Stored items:
(* ===== verification/Gpio.v ===== *)
(** * GPIO pins ([board.c])

    Reading and setting pins, the version and manufacturer strapped on pins, the
    PLL and the chip selects.  The registers are the record [gpio_regs]. *)

From stdpp Require Import base numbers list.
From Stdlib Require Import ZArith Lia Bool.
From S2P Require Import Prelude BoardTables BoardParms Led.

(** The registers of [GpioControl] for direction and level, pins 0 to 31 and 32 up. *)
Record gpio_regs : Type := {
  GPIODir_high : Z;
  GPIODir : Z;
  GPIOio_high : Z;
  GPIOio : Z
}.

Definition NOT_SUPPROT_GET_VERSION : Z := 0xFF.
Definition BOARD_VERSION_GPIO_NUMS : nat := 3.
Definition PCB_VERSION_GPIO_NUMS : nat := 2.
Definition GPIO_LOW : Z := 0.

(** The level goes through an [unsigned char]. *)
Definition kerSysGetGPIO (g : gpio_regs) (ucGpioNum : Z) : Z :=
  let n := Z.land ucGpioNum BP_GPIO_NUM_MASK in
  if n >=? 32 then Z.land (Z.shiftr (u8 (GPIOio_high g)) (n - 32)) 1
  else Z.land (Z.shiftr (u8 (GPIOio g)) n) 1.

(** Bit [i] from pin [i] of the version pins; a pin that is not defined ends the
    loop. *)
Fixpoint version_bits (g : gpio_regs) (pin : Z → Z * Z) (n : nat) (i acc : Z) : option Z :=
  match n with
  | O => Some acc
  | S n' =>
      let '(iRet, usGPIOValue) := pin i in
      if BP_SUCCESS =? iRet then
        version_bits g pin n' (i + 1) (Z.lor (Z.shiftl (kerSysGetGPIO g usGPIOValue) i) acc)
      else None
  end.

Definition kerSysGetBoardVersion (g : gpio_regs) (bp : option BOARD_PARAMETERS) : Z :=
  if negb (BP_SUCCESS =? BpIsSupportBoardVersion bp) then NOT_SUPPROT_GET_VERSION
  else match version_bits g (λ i, BpGetBoardVesionGpio i bp) BOARD_VERSION_GPIO_NUMS 0 0 with
       | Some v => u8 v
       | None => NOT_SUPPROT_GET_VERSION
       end.

Definition kerSysGetBoardManufacturer (g : gpio_regs) : Z :=
  let m := kerSysGetGPIO g BP_GPIO_35_AH in
  u8 (Z.lor (Z.shiftl m 1) (kerSysGetGPIO g BP_GPIO_33_AH)).

Definition pPCBVersion : list Z := [65; 66; 67; 68; 69; 70; 71; 48].

Definition kerSysGetPCBVersion (g : gpio_regs) (bp : option BOARD_PARAMETERS) : Z :=
  if negb (BP_SUCCESS =? BpIsSupportBoardVersion bp) then NOT_SUPPROT_GET_VERSION
  else match version_bits g (λ i, let '(r, v) := BpGetPCBVesionGpio i bp in (r, default 0 v))
               PCB_VERSION_GPIO_NUMS 0 0 with
       | Some v => nth (Z.to_nat v) pPCBVersion 0
       | None => NOT_SUPPROT_GET_VERSION
       end.

(** [SetGpio]: direction first, then the level. *)
Definition SetGpio (gpio state : Z) (g : gpio_regs) : gpio_regs :=
  if gpio >=? 32 then
    let mask := GPIO_NUM_TO_MASK_HIGH gpio in
    {| GPIODir_high := Z.lor (GPIODir_high g) mask; GPIODir := GPIODir g;
       GPIOio_high := if state =? GPIO_HIGH then Z.lor (GPIOio_high g) mask
                      else Z.land (GPIOio_high g) (Z.lnot mask);
       GPIOio := GPIOio g |}
  else
    let mask := GPIO_NUM_TO_MASK gpio in
    {| GPIODir_high := GPIODir_high g; GPIODir := Z.lor (GPIODir g) mask;
       GPIOio_high := GPIOio_high g;
       GPIOio := if state =? GPIO_HIGH then Z.lor (GPIOio g) mask
                 else Z.land (GPIOio g) (Z.lnot mask) |}.

Definition kerSysSetGPIO (ucGpioNum state : Z) (g : gpio_regs) : gpio_regs := SetGpio ucGpioNum state g.

(** [SetPll] on the register [pll_control]. *)
Definition SetPll (pll_mask pll_value pll_control : Z) : Z :=
  u32 (Z.lor (Z.land pll_control (Z.lnot pll_mask)) pll_value).

(** The status of a button: the level of its pin as an [int], -1 without a pin.
    [kerSysGetResetStatus] and [kerSysGetWlanButtonStatus] differ in the pin. *)
Definition button_status (g : gpio_regs) (pin : Z * Z) : Z :=
  let '(sts, unGpio) := pin in
  if sts =? BP_SUCCESS then
    if Z.land unGpio BP_GPIO_NUM_MASK >=? 32
    then s32 (Z.land (GPIOio_high g) (GPIO_NUM_TO_MASK_HIGH unGpio))
    else s32 (Z.land (GPIOio g) (GPIO_NUM_TO_MASK unGpio))
  else -1.

Definition kerSysGetResetStatus (g : gpio_regs) (bp : option BOARD_PARAMETERS) : Z :=
  button_status g (BpGetPressAndHoldResetGpio bp).

Definition kerSysGetWlanButtonStatus (g : gpio_regs) (bp : option BOARD_PARAMETERS) : Z :=
  button_status g (BpGetWirelessSesBtnGpio bp).

(** ** What pins read *)

Lemma gpio_mask_low n : 0 ≤ n < 32 → GPIO_NUM_TO_MASK n = 2 ^ n.
Proof.
  intros Hn. unfold GPIO_NUM_TO_MASK, GPIO_NUM_TOTAL_BITS_MASK, GPIO_NUM_MAX_BITS_MASK.
  change 0x3f with (Z.ones 6). change 0x1f with (Z.ones 5). rewrite !Z.land_ones by lia.
  rewrite !Z.mod_small by lia. destruct (Z.ltb_spec n 32); [|lia].
  rewrite Z.shiftl_mul_pow2 by lia. lia.
Qed.

Lemma gpio_mask_high n : 32 ≤ n < 40 → GPIO_NUM_TO_MASK_HIGH n = 2 ^ (n - 32).
Proof.
  intros Hn. unfold GPIO_NUM_TO_MASK_HIGH, GPIO_NUM_TOTAL_BITS_MASK, GPIO_NUM_MAX_BITS_MASK_HIGH.
  change 0x3f with (Z.ones 6). change 0x07 with (Z.ones 3). rewrite !Z.land_ones by lia.
  rewrite !Z.mod_small by lia. destruct (Z.geb_spec n 32); [|lia].
  rewrite Z.shiftl_mul_pow2 by lia. lia.
Qed.

Lemma land_1_testbit x n : 0 ≤ n → Z.land (Z.shiftr x n) 1 = Z.b2z (Z.testbit x n).
Proof.
  intros Hn. change 1 with (Z.ones 1). rewrite Z.land_ones by lia.
  rewrite Z.shiftr_div_pow2 by lia. by rewrite <- Z.testbit_spec'.
Qed.

(** The pin whose level is read, and its register. *)
Definition pin_level (g : gpio_regs) (n : Z) : bool :=
  if n <? 32 then Z.testbit (GPIOio g) n else Z.testbit (GPIOio_high g) (n - 32).

(** [kerSysGetGPIO] reads pins 0 to 7 and 32 to 39 only: these report their
    level, every other pin reports 0 whatever its level, because the register is
    cut to eight bits before the shift.  The flag bits of the pin number do not
    matter. *)
Theorem kerSysGetGPIO_eight_bits g n flags :
  0 ≤ n < 64 → Z.land flags BP_GPIO_NUM_MASK = 0 →
  kerSysGetGPIO g (Z.lor flags n) =
    if decide (n < 8 ∨ 32 ≤ n < 40) then Z.b2z (pin_level g n) else 0.
Proof.
  intros Hn Hf.
  assert (En : Z.land (Z.lor flags n) BP_GPIO_NUM_MASK = n).
  { rewrite Z.land_lor_distr_l, Hf, Z.lor_0_l. unfold BP_GPIO_NUM_MASK. change 0xFF with (Z.ones 8).
    rewrite Z.land_ones by lia. apply Z.mod_small. lia. }
  assert (T : ∀ x m, 0 ≤ m → Z.testbit (u8 x) m = if m <? 8 then Z.testbit x m else false).
  { intros x m Hm. unfold u8. destruct (Z.ltb_spec m 8).
    - by rewrite Z.mod_pow2_bits_low.
    - by rewrite Z.mod_pow2_bits_high by lia. }
  unfold kerSysGetGPIO, pin_level. rewrite En.
  destruct (Z.geb_spec n 32); destruct (Z.ltb_spec n 32); try lia;
    rewrite land_1_testbit, T by lia; case_decide;
    match goal with |- context [?m <? 8] => destruct (Z.ltb_spec m 8) end; done || lia.
Qed.

Definition pin_output (g : gpio_regs) (n : Z) : bool :=
  if n <? 32 then Z.testbit (GPIODir g) n else Z.testbit (GPIODir_high g) (n - 32).

(** [SetGpio] makes the pin an output and drives it to the level asked for;
    the other pins keep their direction and their level. *)
Theorem SetGpio_correct g n state i :
  0 ≤ n < 40 → 0 ≤ i →
  pin_output (SetGpio n state g) i = (pin_output g i || (i =? n))%bool ∧
  pin_level (SetGpio n state g) i = if i =? n then state =? GPIO_HIGH else pin_level g i.
Proof.
  intros Hn Hi. unfold SetGpio, pin_output, pin_level.
  assert (B : ∀ r m j, 0 ≤ m → Z.testbit (Z.lor r (2 ^ m)) j = (Z.testbit r j || (j =? m))%bool).
  { intros r m j Hm. rewrite Z.lor_spec, Z.pow2_bits_eqb by lia. by rewrite (Z.eqb_sym m j). }
  assert (L : ∀ r m j, 0 ≤ m → 0 ≤ j → Z.testbit (if state =? GPIO_HIGH then Z.lor r (2 ^ m)
              else Z.land r (Z.lnot (2 ^ m))) j = if j =? m then state =? GPIO_HIGH else Z.testbit r j).
  { intros r m j Hm Hj. destruct (state =? GPIO_HIGH).
    - rewrite B by done. by destruct (Z.testbit r j), (j =? m).
    - rewrite Z.land_spec, Z.lnot_spec, Z.pow2_bits_eqb, (Z.eqb_sym m j) by lia.
      by destruct (Z.testbit r j), (j =? m). }
  destruct (Z.geb_spec n 32); [rewrite gpio_mask_high by lia|rewrite gpio_mask_low by lia];
    cbn [GPIODir GPIODir_high GPIOio GPIOio_high];
    destruct (Z.ltb_spec i 32); rewrite ?B, ?L by lia.
  - destruct (Z.eqb_spec i n); [lia|]. by rewrite orb_false_r.
  - replace (i - 32 =? n - 32) with (i =? n) by (destruct (Z.eqb_spec i n), (Z.eqb_spec (i - 32) (n - 32)); done || lia).
    done.
  - done.
  - destruct (Z.eqb_spec i n); [lia|]. by rewrite orb_false_r.
Qed.

(** A pin number with the active-low flag, as the board tables give it, is
    not below 32 for [SetGpio], so a pin below 32 is not driven at all. *)
Theorem SetGpio_active_low_lost g n state :
  0 ≤ n < 32 → SetGpio (Z.lor n BP_ACTIVE_LOW) state g = g.
Proof.
  intros Hn. unfold SetGpio.
  assert (E : GPIO_NUM_TO_MASK_HIGH (Z.lor n BP_ACTIVE_LOW) = 0).
  { unfold GPIO_NUM_TO_MASK_HIGH, GPIO_NUM_TOTAL_BITS_MASK. rewrite Z.land_lor_distr_l.
    change (Z.land BP_ACTIVE_LOW 63) with 0. rewrite Z.lor_0_r. change 0x3f with (Z.ones 6).
    rewrite Z.land_ones, Z.mod_small by lia. destruct (Z.geb_spec n 32); [lia|done]. }
  assert (G : Z.lor n BP_ACTIVE_LOW >=? 32 = true).
  { apply Z.geb_le. assert (0 ≤ Z.land n BP_ACTIVE_LOW) by (apply Z.land_nonneg; lia).
    pose proof (Z.add_lor_land n BP_ACTIVE_LOW) as A.
    assert (Z.land n BP_ACTIVE_LOW = 0) as L.
    { unfold BP_ACTIVE_LOW. change 0x8000 with (2 ^ 15). apply Z.bits_inj'. intros i Hi.
      rewrite Z.land_spec, Z.pow2_bits_eqb, Z.bits_0 by lia. destruct (Z.eqb_spec 15 i) as [<-|]; [|by rewrite andb_false_r].
      rewrite <- (Z.mod_small n (2 ^ 15)) by lia. by rewrite Z.mod_pow2_bits_high by lia. }
    rewrite L in A. unfold BP_ACTIVE_LOW in *. lia. }
  rewrite G, E, !Z.lor_0_r. change (Z.lnot 0) with (-1). rewrite Z.land_m1_r.
  destruct g, (state =? GPIO_HIGH); done.
Qed.

(** ** Witnesses *)

Definition all_high : gpio_regs := {| GPIODir_high := 0; GPIODir := 0; GPIOio_high := 0xFF; GPIOio := 2 ^ 32 - 1 |}.

(** Pin 9, the WLAN button, is high and reads 0. *)
Lemma kerSysGetGPIO_eight_bits_witness : kerSysGetGPIO all_high (Z.lor BP_ACTIVE_LOW 9) = 0.
Proof.
  rewrite (kerSysGetGPIO_eight_bits all_high 9 BP_ACTIVE_LOW).
  - done.
  - lia.
  - reflexivity.
Defined.

Lemma SetGpio_correct_witness : pin_level (SetGpio 37 GPIO_LOW all_high) 37 = false.
Proof.
  destruct (SetGpio_correct all_high 37 GPIO_LOW 37) as [_ E].
  - lia.
  - lia.
  - rewrite E. reflexivity.
Defined.

Lemma SetGpio_active_low_lost_witness : SetGpio (Z.lor 9 BP_ACTIVE_LOW) GPIO_LOW all_high = all_high.
Proof. apply SetGpio_active_low_lost. lia. Defined.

→ **EXERCISE DESCRIPTION**
Reproduce the lines above, beginning at the line with "let m := kerSysGetGPIO g BP_GPIO_35_AH in" and stopping after the line with "Definition kerSysGetResetStatus (g", exactly as they are.

→ **PROBLEM SOLUTION**
  let m := kerSysGetGPIO g BP_GPIO_35_AH in
  u8 (Z.lor (Z.shiftl m 1) (kerSysGetGPIO g BP_GPIO_33_AH)).

Definition pPCBVersion : list Z := [65; 66; 67; 68; 69; 70; 71; 48].

Definition kerSysGetPCBVersion (g : gpio_regs) (bp : option BOARD_PARAMETERS) : Z :=
  if negb (BP_SUCCESS =? BpIsSupportBoardVersion bp) then NOT_SUPPROT_GET_VERSION
  else match version_bits g (λ i, let '(r, v) := BpGetPCBVesionGpio i bp in (r, default 0 v))
               PCB_VERSION_GPIO_NUMS 0 0 with
       | Some v => nth (Z.to_nat v) pPCBVersion 0
       | None => NOT_SUPPROT_GET_VERSION
       end.

(** [SetGpio]: direction first, then the level. *)
Definition SetGpio (gpio state : Z) (g : gpio_regs) : gpio_regs :=
  if gpio >=? 32 then
    let mask := GPIO_NUM_TO_MASK_HIGH gpio in
    {| GPIODir_high := Z.lor (GPIODir_high g) mask; GPIODir := GPIODir g;
       GPIOio_high := if state =? GPIO_HIGH then Z.lor (GPIOio_high g) mask
                      else Z.land (GPIOio_high g) (Z.lnot mask);
       GPIOio := GPIOio g |}
  else
    let mask := GPIO_NUM_TO_MASK gpio in
    {| GPIODir_high := GPIODir_high g; GPIODir := Z.lor (GPIODir g) mask;
       GPIOio_high := GPIOio_high g;
       GPIOio := if state =? GPIO_HIGH then Z.lor (GPIOio g) mask
                 else Z.land (GPIOio g) (Z.lnot mask) |}.

Definition kerSysSetGPIO (ucGpioNum state : Z) (g : gpio_regs) : gpio_regs := SetGpio ucGpioNum state g.

(** [SetPll] on the register [pll_control]. *)
Definition SetPll (pll_mask pll_value pll_control : Z) : Z :=
  u32 (Z.lor (Z.land pll_control (Z.lnot pll_mask)) pll_value).

(** The status of a button: the level of its pin as an [int], -1 without a pin.
    [kerSysGetResetStatus] and [kerSysGetWlanButtonStatus] differ in the pin. *)
Definition button_status (g : gpio_regs) (pin : Z * Z) : Z :=
  let '(sts, unGpio) := pin in
  if sts =? BP_SUCCESS then
    if Z.land unGpio BP_GPIO_NUM_MASK >=? 32
    then s32 (Z.land (GPIOio_high g) (GPIO_NUM_TO_MASK_HIGH unGpio))
    else s32 (Z.land (GPIOio g) (GPIO_NUM_TO_MASK unGpio))
  else -1.

Definition kerSysGetResetStatus (g : gpio_regs) (bp : option BOARD_PARAMETERS) : Z :=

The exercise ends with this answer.